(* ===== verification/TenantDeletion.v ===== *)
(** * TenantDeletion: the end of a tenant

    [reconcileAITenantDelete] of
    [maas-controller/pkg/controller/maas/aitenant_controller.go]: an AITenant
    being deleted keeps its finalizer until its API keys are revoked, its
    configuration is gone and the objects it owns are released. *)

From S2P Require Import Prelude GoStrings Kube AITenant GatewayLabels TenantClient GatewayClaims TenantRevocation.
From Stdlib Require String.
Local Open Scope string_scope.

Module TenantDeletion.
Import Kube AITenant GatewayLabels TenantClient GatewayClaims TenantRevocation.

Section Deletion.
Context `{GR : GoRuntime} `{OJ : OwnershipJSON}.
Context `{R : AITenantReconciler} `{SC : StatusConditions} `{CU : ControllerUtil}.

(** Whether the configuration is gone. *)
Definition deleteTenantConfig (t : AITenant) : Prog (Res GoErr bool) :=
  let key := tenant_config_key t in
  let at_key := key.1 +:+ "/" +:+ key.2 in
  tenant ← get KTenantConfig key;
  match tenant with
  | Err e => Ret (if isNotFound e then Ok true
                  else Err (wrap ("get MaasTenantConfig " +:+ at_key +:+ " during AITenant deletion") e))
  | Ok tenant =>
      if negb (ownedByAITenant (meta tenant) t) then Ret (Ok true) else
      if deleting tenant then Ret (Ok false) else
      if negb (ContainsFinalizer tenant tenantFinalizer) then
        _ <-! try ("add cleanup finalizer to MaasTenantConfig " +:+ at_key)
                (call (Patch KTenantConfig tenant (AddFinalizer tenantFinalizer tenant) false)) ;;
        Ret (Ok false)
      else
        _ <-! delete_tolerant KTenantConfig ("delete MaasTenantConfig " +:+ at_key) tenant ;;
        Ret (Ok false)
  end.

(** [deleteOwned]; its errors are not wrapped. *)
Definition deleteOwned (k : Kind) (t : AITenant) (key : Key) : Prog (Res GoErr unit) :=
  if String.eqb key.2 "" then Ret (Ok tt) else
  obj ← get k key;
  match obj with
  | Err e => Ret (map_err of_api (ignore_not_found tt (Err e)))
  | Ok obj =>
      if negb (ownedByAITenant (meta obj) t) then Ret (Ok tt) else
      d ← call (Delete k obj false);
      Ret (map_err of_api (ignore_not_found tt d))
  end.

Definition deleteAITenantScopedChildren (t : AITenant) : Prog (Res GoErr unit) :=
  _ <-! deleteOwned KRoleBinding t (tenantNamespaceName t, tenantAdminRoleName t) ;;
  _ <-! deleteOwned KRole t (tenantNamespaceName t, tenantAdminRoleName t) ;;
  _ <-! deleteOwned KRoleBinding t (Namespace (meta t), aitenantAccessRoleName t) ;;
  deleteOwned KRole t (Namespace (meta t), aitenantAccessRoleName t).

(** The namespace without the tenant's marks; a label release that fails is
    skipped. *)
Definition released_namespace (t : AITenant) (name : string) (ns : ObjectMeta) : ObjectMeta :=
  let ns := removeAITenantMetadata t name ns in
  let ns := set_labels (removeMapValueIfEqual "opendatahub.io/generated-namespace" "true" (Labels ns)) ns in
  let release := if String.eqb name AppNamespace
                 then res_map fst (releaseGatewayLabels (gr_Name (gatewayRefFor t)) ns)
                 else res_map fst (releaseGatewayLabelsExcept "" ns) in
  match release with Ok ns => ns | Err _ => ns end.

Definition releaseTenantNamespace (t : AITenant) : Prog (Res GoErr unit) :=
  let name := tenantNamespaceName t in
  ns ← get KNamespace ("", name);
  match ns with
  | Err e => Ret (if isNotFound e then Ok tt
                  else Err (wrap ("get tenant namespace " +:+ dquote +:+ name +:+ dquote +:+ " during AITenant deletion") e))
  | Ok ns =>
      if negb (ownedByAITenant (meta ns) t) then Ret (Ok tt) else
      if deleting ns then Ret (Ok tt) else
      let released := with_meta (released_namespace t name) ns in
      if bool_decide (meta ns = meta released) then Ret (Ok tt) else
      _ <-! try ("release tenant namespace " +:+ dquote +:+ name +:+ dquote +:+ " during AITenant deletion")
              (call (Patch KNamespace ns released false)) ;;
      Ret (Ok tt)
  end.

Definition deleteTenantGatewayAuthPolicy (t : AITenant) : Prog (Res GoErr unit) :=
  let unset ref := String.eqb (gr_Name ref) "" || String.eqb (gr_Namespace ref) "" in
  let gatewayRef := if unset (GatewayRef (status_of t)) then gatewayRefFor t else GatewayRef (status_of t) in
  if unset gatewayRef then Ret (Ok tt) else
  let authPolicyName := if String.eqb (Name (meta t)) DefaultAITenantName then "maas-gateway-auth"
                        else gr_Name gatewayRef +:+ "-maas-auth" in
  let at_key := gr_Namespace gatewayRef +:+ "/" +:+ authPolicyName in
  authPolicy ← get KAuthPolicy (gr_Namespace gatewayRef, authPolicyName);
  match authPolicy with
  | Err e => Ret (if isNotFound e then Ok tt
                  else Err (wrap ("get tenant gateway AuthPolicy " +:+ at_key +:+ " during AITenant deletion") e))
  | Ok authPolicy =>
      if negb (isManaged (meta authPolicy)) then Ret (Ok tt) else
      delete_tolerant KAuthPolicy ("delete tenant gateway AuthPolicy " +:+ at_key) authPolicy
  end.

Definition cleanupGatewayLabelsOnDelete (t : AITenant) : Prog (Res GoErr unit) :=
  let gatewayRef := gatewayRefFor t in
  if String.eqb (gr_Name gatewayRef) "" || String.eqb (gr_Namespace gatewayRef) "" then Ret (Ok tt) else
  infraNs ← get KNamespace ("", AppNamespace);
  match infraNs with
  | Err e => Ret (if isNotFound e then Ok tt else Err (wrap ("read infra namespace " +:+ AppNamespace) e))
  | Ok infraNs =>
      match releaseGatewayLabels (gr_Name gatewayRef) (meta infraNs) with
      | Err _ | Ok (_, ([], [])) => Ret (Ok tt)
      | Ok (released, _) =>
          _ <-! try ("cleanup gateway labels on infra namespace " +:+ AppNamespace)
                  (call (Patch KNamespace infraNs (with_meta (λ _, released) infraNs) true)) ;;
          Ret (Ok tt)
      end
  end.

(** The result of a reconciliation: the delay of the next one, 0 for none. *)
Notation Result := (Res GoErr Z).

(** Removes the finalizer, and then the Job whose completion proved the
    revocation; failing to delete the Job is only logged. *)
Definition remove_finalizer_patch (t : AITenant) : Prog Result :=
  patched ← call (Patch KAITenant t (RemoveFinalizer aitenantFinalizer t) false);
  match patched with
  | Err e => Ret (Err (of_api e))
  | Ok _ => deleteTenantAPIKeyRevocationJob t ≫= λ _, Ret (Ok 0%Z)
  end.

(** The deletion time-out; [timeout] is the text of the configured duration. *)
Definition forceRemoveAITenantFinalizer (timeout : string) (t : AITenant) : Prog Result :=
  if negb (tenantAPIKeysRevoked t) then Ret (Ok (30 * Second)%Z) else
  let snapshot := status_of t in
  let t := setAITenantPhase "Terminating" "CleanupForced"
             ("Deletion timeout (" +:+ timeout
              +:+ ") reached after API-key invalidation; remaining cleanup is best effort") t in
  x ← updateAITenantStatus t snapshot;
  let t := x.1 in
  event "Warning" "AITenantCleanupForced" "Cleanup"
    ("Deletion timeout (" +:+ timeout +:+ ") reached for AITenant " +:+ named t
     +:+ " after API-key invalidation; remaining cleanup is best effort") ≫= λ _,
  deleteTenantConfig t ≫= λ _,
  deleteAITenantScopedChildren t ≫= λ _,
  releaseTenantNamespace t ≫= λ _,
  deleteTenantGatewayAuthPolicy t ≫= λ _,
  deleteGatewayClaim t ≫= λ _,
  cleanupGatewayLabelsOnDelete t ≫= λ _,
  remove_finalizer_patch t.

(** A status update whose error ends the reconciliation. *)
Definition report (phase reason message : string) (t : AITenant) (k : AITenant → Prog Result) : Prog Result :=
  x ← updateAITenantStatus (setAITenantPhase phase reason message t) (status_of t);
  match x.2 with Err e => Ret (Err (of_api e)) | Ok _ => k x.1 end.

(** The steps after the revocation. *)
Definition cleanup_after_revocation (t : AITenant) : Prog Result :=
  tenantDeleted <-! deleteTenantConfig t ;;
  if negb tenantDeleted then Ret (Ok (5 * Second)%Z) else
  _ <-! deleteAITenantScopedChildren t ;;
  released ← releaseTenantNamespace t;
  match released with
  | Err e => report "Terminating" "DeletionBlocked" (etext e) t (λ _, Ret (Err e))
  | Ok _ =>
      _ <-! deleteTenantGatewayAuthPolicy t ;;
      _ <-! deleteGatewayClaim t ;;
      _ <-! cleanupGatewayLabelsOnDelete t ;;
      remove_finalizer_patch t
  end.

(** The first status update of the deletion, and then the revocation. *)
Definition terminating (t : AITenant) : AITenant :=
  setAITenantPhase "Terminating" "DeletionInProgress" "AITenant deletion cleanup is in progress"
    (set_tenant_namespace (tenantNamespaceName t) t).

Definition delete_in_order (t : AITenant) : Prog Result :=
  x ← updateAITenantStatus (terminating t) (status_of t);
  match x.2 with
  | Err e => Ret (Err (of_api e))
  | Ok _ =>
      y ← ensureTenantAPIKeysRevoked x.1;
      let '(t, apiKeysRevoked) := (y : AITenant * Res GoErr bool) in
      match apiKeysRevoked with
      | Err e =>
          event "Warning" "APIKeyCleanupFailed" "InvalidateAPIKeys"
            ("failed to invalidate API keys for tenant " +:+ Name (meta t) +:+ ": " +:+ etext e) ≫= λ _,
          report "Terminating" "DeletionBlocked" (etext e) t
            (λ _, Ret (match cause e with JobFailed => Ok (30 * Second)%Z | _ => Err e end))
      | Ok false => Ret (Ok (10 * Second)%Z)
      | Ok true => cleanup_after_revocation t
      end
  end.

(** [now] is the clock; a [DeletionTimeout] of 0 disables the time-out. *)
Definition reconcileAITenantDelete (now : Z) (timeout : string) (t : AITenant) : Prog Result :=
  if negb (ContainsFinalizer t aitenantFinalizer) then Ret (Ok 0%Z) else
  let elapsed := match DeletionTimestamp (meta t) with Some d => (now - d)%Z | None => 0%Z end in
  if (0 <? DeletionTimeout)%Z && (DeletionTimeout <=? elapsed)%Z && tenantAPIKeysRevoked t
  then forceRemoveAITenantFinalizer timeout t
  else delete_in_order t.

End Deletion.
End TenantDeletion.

───

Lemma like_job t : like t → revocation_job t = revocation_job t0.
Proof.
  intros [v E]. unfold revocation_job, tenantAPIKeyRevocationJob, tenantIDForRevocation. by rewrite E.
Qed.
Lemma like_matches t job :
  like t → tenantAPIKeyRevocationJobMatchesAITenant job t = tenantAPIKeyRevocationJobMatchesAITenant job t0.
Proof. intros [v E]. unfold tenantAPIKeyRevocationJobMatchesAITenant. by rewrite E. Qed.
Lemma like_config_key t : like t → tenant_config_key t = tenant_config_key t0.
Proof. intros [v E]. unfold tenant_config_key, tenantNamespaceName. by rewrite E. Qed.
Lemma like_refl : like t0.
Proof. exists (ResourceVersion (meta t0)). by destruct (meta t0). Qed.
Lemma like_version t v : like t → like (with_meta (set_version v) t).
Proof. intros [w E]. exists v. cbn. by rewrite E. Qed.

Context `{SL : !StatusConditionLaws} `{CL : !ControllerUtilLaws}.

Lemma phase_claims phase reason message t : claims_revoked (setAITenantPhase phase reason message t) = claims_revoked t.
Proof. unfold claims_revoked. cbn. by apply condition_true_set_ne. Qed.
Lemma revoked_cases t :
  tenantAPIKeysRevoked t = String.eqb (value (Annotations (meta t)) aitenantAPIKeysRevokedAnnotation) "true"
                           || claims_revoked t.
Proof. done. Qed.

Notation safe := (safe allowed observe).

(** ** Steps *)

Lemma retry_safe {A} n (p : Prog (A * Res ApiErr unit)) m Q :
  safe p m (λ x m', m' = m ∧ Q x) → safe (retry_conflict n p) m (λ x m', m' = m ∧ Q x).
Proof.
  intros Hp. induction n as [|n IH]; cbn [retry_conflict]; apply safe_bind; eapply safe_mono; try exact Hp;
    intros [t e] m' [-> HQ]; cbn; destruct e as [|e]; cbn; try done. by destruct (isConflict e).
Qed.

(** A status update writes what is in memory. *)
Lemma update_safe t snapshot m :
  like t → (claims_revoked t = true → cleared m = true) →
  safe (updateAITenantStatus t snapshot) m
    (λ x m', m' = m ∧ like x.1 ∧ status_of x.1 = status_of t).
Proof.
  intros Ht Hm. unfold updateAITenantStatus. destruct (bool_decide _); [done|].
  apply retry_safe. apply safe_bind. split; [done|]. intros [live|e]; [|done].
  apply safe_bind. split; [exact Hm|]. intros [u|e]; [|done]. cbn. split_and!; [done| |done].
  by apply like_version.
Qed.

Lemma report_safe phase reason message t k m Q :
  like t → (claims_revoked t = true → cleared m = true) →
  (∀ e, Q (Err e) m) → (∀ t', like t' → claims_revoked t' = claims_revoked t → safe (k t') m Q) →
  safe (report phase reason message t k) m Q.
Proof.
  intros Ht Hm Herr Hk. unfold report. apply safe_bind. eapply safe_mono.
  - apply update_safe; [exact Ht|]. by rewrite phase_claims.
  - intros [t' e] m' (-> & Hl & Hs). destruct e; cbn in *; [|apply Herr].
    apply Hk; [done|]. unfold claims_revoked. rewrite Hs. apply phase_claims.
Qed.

───

GOAL OF THE EXERCISE ▸ Copy the stretch of the records above that runs from the line with "match releaseGatewayLabels (gr_Name" through the line with "gateway labels on". Both end lines belong in the copy, and nothing else does.

OUTPUT OF THE TASK ▸
      match releaseGatewayLabels (gr_Name gatewayRef) (meta infraNs) with
      | Err _ | Ok (_, ([], [])) => Ret (Ok tt)
      | Ok (released, _) =>
          _ <-! try ("cleanup gateway labels on infra namespace " +:+ AppNamespace)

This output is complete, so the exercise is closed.